**Exercise details:** Give back an exact copy of the lines in the records below, from the line that has "(extract_keywords job_description)." through the line that has "(size (extract_keywords cv_text", and nothing besides.

Saved data entries:
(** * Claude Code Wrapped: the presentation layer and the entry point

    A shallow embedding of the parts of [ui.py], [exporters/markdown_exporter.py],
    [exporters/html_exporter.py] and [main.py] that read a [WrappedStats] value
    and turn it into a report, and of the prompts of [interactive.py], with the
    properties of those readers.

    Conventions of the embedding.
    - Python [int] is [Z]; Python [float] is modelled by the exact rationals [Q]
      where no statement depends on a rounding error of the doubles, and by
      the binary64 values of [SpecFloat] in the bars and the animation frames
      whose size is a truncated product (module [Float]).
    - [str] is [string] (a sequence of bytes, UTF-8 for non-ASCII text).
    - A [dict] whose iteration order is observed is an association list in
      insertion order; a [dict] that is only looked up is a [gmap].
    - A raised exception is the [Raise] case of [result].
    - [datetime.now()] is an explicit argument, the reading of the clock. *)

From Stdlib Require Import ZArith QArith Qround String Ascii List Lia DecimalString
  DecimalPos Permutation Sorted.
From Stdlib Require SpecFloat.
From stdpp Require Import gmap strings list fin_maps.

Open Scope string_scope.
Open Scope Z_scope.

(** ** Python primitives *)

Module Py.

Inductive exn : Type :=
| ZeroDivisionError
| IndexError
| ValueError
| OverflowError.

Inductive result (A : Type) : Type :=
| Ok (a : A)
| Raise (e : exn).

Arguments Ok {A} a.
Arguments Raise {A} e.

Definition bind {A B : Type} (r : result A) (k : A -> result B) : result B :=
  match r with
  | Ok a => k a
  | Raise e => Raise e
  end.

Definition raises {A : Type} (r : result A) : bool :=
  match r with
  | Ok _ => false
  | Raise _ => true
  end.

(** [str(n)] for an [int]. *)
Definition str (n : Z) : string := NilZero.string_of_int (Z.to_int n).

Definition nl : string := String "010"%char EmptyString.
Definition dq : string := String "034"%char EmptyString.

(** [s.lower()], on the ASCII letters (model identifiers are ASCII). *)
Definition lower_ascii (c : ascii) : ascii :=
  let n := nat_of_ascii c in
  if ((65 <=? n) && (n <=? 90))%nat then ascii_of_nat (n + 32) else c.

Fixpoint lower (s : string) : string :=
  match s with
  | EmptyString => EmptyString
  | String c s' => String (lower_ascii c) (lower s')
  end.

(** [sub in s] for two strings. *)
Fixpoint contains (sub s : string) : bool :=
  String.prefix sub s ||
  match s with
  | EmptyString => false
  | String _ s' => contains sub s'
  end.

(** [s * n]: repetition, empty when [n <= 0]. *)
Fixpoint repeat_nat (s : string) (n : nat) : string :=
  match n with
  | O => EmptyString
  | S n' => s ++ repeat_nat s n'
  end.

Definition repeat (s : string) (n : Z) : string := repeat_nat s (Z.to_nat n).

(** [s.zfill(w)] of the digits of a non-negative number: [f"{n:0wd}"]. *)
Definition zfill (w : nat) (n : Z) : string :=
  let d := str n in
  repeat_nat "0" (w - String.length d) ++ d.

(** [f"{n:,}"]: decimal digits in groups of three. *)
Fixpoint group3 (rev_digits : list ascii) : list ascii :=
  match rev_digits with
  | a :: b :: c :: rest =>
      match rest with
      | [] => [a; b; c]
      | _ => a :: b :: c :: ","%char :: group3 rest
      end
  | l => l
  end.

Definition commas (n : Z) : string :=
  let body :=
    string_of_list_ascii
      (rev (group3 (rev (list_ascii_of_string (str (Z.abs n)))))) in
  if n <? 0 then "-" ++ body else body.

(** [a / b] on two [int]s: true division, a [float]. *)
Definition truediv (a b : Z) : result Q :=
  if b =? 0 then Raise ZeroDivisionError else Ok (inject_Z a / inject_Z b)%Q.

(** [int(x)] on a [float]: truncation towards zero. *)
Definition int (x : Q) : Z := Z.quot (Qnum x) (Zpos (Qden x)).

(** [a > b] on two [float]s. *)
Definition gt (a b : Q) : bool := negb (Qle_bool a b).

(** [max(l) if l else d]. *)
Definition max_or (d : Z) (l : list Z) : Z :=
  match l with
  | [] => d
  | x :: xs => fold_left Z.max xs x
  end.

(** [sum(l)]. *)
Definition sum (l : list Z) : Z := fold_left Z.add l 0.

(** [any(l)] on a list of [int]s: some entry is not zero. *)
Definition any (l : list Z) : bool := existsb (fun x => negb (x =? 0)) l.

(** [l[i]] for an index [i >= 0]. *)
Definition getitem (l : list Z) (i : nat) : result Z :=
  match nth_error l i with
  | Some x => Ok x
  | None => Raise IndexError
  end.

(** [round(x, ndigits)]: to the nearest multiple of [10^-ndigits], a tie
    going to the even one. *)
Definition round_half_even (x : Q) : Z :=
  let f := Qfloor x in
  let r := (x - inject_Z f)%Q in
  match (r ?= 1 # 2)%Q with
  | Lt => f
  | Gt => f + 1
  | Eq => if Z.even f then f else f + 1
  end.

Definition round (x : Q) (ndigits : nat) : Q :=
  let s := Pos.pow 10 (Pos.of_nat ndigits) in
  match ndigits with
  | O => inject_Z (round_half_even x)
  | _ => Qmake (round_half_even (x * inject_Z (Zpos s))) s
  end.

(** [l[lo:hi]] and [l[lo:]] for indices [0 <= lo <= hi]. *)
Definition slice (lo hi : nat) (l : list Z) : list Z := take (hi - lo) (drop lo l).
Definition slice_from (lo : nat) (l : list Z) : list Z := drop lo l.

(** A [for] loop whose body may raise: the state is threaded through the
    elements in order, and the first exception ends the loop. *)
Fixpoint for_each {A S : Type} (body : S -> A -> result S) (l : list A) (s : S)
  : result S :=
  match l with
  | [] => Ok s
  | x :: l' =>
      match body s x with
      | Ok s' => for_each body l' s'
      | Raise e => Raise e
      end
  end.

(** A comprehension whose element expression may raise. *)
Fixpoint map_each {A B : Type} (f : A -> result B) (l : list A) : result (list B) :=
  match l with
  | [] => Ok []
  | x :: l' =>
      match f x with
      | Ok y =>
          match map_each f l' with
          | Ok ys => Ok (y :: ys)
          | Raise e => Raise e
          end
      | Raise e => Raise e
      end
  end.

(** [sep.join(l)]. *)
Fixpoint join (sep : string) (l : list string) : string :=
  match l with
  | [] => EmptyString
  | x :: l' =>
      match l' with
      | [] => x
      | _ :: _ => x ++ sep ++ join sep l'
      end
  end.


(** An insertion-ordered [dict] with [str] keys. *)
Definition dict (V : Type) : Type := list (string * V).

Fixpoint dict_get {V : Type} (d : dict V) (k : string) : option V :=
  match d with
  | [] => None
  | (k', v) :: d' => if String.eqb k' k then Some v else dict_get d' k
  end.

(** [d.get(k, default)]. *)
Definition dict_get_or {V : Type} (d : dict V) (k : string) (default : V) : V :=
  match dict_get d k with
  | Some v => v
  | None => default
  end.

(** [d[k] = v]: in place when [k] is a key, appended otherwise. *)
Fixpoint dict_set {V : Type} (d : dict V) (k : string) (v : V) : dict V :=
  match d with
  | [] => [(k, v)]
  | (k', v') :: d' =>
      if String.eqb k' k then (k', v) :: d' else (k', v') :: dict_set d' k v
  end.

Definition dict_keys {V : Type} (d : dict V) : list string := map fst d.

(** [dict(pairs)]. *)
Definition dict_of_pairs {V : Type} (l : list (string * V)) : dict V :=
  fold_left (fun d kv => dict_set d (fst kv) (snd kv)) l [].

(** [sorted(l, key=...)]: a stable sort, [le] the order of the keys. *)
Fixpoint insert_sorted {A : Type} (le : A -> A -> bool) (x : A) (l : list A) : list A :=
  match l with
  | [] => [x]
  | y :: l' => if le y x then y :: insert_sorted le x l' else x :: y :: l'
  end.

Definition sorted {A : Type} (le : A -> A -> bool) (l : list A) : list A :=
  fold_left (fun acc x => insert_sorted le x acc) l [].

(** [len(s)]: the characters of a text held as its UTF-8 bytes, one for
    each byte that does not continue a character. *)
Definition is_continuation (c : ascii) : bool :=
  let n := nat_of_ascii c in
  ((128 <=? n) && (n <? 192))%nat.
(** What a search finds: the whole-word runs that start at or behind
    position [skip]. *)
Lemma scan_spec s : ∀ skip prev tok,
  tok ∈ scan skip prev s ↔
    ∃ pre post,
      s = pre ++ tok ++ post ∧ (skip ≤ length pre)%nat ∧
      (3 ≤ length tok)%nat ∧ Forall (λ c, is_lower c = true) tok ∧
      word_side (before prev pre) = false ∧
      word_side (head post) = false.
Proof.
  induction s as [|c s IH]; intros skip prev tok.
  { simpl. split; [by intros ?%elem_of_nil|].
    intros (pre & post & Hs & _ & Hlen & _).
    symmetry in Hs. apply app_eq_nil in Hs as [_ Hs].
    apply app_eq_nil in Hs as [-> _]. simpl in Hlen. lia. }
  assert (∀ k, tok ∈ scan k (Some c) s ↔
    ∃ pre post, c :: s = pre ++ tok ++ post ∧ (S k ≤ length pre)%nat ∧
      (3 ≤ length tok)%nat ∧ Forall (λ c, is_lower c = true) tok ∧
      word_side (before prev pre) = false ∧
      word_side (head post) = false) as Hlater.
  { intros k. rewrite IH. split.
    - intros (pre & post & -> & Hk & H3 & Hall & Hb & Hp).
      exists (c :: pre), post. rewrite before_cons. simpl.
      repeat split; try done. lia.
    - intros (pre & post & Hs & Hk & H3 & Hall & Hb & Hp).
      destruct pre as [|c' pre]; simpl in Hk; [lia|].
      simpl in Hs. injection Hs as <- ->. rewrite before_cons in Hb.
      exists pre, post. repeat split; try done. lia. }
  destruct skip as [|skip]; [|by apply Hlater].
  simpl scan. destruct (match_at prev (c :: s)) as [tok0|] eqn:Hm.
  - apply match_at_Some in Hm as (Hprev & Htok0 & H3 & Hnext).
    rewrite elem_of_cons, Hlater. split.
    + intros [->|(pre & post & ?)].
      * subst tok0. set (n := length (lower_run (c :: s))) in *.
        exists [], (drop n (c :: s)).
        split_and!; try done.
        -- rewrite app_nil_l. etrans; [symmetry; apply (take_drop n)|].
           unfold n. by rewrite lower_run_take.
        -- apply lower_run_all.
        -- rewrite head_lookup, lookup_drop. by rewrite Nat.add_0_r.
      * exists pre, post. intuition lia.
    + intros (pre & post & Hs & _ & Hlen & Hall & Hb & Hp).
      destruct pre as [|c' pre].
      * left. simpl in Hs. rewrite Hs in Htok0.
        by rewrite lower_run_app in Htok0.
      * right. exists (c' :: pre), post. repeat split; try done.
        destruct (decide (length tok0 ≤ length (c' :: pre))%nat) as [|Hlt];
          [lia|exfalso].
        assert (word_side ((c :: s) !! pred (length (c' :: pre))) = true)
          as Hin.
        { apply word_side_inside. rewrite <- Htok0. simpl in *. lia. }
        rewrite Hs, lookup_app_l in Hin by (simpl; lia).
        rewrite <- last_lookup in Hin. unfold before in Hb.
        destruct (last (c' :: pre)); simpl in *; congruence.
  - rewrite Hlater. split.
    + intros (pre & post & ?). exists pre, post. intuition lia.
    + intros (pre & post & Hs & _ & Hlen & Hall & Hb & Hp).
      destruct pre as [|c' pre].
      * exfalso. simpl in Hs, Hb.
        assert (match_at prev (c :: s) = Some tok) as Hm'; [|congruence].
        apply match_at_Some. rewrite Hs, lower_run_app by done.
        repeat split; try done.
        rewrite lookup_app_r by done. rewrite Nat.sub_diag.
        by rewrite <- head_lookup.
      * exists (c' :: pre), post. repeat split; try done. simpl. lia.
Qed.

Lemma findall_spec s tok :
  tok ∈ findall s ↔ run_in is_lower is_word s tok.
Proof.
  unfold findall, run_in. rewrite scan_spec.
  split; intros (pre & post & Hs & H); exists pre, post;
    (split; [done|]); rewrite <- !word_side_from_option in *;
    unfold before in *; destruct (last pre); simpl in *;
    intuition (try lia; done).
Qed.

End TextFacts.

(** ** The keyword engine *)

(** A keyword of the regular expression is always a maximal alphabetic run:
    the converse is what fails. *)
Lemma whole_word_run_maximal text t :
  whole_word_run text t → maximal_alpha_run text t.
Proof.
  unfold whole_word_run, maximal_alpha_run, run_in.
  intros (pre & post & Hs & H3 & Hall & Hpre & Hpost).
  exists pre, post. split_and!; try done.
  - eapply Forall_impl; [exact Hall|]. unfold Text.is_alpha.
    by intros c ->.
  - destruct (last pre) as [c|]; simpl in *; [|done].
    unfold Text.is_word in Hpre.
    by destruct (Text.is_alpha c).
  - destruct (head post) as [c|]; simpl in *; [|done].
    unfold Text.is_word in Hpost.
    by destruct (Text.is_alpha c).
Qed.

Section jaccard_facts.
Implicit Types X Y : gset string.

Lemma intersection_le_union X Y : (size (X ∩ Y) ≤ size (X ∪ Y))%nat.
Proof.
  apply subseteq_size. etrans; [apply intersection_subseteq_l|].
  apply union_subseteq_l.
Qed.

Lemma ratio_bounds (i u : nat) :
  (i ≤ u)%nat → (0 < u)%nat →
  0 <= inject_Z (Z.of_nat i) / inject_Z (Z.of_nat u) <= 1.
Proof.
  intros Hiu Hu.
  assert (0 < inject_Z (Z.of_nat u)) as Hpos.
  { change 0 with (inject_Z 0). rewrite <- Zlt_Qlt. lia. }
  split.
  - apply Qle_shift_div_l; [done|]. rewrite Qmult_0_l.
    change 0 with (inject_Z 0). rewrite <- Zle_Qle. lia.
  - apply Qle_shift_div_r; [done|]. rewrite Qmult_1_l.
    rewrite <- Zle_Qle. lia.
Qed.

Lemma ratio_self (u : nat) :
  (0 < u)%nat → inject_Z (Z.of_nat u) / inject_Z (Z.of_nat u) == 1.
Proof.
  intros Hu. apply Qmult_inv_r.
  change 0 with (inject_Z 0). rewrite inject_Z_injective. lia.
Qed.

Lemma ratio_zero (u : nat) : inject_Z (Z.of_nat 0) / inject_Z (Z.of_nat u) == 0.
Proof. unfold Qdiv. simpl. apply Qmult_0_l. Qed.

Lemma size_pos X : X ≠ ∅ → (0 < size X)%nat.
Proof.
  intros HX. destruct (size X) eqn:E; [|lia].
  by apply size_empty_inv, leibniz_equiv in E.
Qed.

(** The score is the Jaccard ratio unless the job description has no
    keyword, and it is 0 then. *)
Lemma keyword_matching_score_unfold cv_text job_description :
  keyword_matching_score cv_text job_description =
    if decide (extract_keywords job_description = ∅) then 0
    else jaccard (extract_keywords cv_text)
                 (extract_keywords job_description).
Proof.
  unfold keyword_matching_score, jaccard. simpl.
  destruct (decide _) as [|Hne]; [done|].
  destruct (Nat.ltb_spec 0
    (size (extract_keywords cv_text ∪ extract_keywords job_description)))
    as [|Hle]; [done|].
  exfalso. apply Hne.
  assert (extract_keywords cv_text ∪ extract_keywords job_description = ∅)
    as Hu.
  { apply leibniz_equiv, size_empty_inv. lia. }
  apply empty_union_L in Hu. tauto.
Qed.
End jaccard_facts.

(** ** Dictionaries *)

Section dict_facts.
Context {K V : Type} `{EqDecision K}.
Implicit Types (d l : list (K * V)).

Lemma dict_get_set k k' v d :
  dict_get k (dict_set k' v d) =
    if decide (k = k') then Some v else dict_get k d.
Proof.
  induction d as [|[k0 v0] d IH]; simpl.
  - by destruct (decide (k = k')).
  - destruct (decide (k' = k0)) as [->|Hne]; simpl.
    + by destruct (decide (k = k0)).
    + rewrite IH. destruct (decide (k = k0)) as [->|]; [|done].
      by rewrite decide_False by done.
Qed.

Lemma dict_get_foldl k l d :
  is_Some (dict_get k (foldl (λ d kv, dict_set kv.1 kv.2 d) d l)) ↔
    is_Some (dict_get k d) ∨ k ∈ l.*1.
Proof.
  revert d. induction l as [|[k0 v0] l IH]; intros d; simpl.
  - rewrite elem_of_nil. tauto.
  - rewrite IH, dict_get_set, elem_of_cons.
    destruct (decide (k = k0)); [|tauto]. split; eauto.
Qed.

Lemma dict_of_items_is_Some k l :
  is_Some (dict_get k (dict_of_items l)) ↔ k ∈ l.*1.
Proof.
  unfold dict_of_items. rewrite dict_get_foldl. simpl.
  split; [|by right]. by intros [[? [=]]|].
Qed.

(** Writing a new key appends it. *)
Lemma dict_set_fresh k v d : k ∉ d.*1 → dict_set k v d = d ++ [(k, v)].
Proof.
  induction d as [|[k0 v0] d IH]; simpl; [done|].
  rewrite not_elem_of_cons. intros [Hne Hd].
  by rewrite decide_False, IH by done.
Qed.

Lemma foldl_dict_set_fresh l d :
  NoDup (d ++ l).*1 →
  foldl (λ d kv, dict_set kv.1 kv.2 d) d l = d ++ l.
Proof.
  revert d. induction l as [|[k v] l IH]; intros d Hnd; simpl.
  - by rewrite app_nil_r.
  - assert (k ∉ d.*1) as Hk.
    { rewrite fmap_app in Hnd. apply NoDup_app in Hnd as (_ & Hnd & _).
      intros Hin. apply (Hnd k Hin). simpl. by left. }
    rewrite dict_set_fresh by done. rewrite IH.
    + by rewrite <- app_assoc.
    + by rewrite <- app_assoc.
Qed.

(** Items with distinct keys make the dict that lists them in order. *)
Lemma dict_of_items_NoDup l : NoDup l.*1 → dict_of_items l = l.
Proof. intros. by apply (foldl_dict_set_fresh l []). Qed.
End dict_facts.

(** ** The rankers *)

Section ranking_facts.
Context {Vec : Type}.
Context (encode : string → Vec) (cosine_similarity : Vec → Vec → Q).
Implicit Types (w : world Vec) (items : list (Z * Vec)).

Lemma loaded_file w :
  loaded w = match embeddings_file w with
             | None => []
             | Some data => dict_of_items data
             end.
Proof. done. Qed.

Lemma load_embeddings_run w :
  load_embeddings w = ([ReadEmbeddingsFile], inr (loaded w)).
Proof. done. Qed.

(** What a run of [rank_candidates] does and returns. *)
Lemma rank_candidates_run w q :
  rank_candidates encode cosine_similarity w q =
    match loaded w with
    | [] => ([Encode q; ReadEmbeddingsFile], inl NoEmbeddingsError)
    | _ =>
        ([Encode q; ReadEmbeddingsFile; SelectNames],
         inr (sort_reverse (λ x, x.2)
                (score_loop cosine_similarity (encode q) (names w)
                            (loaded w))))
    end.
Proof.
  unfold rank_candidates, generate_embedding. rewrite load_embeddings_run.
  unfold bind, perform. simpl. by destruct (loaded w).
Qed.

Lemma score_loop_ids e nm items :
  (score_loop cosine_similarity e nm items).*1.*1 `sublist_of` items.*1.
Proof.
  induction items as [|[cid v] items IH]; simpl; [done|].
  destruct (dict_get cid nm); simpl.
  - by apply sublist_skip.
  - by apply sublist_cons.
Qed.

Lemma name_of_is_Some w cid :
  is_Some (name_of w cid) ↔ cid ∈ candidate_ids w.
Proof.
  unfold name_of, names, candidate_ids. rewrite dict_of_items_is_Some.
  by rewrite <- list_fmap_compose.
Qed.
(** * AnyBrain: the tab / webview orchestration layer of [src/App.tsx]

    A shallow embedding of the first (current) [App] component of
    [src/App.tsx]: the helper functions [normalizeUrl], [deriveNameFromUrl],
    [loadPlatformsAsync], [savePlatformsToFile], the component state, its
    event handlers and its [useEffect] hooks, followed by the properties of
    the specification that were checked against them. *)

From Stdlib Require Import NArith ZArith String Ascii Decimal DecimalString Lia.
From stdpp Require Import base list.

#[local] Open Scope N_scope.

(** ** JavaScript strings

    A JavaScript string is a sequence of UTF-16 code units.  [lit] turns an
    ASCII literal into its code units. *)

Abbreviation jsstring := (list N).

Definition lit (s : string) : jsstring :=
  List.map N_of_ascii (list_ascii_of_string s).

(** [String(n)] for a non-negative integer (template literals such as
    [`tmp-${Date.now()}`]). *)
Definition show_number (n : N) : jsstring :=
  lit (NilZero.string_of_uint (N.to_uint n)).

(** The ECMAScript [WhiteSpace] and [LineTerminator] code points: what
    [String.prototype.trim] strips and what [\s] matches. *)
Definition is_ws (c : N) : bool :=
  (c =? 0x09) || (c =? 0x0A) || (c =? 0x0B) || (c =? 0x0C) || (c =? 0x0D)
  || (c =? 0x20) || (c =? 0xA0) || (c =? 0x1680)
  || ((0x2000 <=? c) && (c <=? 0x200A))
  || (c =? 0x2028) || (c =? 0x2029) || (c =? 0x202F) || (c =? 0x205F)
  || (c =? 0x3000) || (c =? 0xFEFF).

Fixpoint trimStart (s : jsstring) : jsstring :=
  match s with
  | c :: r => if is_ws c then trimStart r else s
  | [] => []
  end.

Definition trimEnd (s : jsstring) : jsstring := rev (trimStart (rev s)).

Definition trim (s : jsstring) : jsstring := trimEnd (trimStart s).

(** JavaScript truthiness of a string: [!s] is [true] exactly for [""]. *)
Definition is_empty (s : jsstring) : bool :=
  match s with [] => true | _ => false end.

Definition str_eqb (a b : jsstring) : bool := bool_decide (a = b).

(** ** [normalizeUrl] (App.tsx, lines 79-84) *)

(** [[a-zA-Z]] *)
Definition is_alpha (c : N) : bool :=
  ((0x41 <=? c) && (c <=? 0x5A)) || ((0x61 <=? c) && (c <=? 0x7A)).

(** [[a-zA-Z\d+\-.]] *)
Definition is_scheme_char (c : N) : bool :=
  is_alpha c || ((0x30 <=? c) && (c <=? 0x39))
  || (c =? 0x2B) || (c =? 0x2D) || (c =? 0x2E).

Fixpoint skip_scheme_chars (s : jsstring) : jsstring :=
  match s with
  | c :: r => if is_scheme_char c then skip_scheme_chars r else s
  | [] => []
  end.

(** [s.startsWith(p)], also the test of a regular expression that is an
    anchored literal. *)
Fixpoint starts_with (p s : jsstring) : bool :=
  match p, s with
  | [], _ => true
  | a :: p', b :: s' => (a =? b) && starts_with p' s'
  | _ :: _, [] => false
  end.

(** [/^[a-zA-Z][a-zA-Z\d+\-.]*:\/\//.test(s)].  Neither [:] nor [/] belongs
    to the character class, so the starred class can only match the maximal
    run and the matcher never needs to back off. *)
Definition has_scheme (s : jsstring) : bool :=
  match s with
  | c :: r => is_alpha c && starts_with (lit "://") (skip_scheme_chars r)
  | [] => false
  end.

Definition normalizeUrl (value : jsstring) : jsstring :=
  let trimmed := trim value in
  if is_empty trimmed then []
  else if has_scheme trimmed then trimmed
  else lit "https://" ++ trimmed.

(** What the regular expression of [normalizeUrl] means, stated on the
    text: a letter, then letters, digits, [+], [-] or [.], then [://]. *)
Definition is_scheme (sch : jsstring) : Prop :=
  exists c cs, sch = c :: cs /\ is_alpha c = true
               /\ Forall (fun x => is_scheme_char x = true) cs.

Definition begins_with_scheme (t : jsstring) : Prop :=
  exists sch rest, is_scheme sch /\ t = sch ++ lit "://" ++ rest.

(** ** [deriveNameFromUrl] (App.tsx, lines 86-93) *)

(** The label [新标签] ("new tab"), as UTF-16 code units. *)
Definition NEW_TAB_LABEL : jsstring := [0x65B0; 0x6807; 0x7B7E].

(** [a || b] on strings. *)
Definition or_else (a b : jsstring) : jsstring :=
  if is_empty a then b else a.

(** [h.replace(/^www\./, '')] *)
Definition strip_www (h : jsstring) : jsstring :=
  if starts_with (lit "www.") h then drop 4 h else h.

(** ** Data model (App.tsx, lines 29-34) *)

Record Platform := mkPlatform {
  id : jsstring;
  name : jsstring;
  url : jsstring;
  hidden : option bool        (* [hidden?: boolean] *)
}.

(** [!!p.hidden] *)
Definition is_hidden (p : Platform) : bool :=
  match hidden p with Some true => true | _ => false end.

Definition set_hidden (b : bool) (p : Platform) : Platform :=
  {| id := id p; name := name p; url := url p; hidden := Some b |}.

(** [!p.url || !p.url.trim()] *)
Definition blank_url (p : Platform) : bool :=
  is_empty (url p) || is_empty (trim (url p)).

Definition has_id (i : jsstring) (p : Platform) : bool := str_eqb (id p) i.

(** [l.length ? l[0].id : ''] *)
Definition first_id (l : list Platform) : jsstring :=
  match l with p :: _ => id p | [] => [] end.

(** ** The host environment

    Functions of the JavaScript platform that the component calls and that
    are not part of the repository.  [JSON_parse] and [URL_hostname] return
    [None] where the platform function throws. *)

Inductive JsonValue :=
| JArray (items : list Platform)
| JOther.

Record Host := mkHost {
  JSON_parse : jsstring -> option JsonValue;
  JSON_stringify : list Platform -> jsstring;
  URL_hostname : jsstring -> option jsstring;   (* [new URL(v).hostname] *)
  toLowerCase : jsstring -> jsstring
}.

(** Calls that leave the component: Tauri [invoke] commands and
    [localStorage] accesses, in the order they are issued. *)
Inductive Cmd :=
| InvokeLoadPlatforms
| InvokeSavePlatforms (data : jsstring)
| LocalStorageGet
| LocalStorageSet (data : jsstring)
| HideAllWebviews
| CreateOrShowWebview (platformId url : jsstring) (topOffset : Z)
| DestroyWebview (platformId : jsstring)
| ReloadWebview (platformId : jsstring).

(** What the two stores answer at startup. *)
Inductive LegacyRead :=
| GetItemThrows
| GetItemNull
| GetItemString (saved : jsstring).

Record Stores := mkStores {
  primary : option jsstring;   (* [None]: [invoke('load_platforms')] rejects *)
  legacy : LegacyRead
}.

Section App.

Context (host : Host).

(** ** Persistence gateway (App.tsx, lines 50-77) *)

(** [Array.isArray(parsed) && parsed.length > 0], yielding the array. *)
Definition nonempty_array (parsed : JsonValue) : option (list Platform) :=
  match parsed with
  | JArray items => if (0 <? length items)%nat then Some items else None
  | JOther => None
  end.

**Solution:**
                 (extract_keywords job_description).
Proof.
  unfold keyword_matching_score, jaccard. simpl.
  destruct (decide _) as [|Hne]; [done|].
  destruct (Nat.ltb_spec 0
    (size (extract_keywords cv_text ∪ extract_keywords job_description)))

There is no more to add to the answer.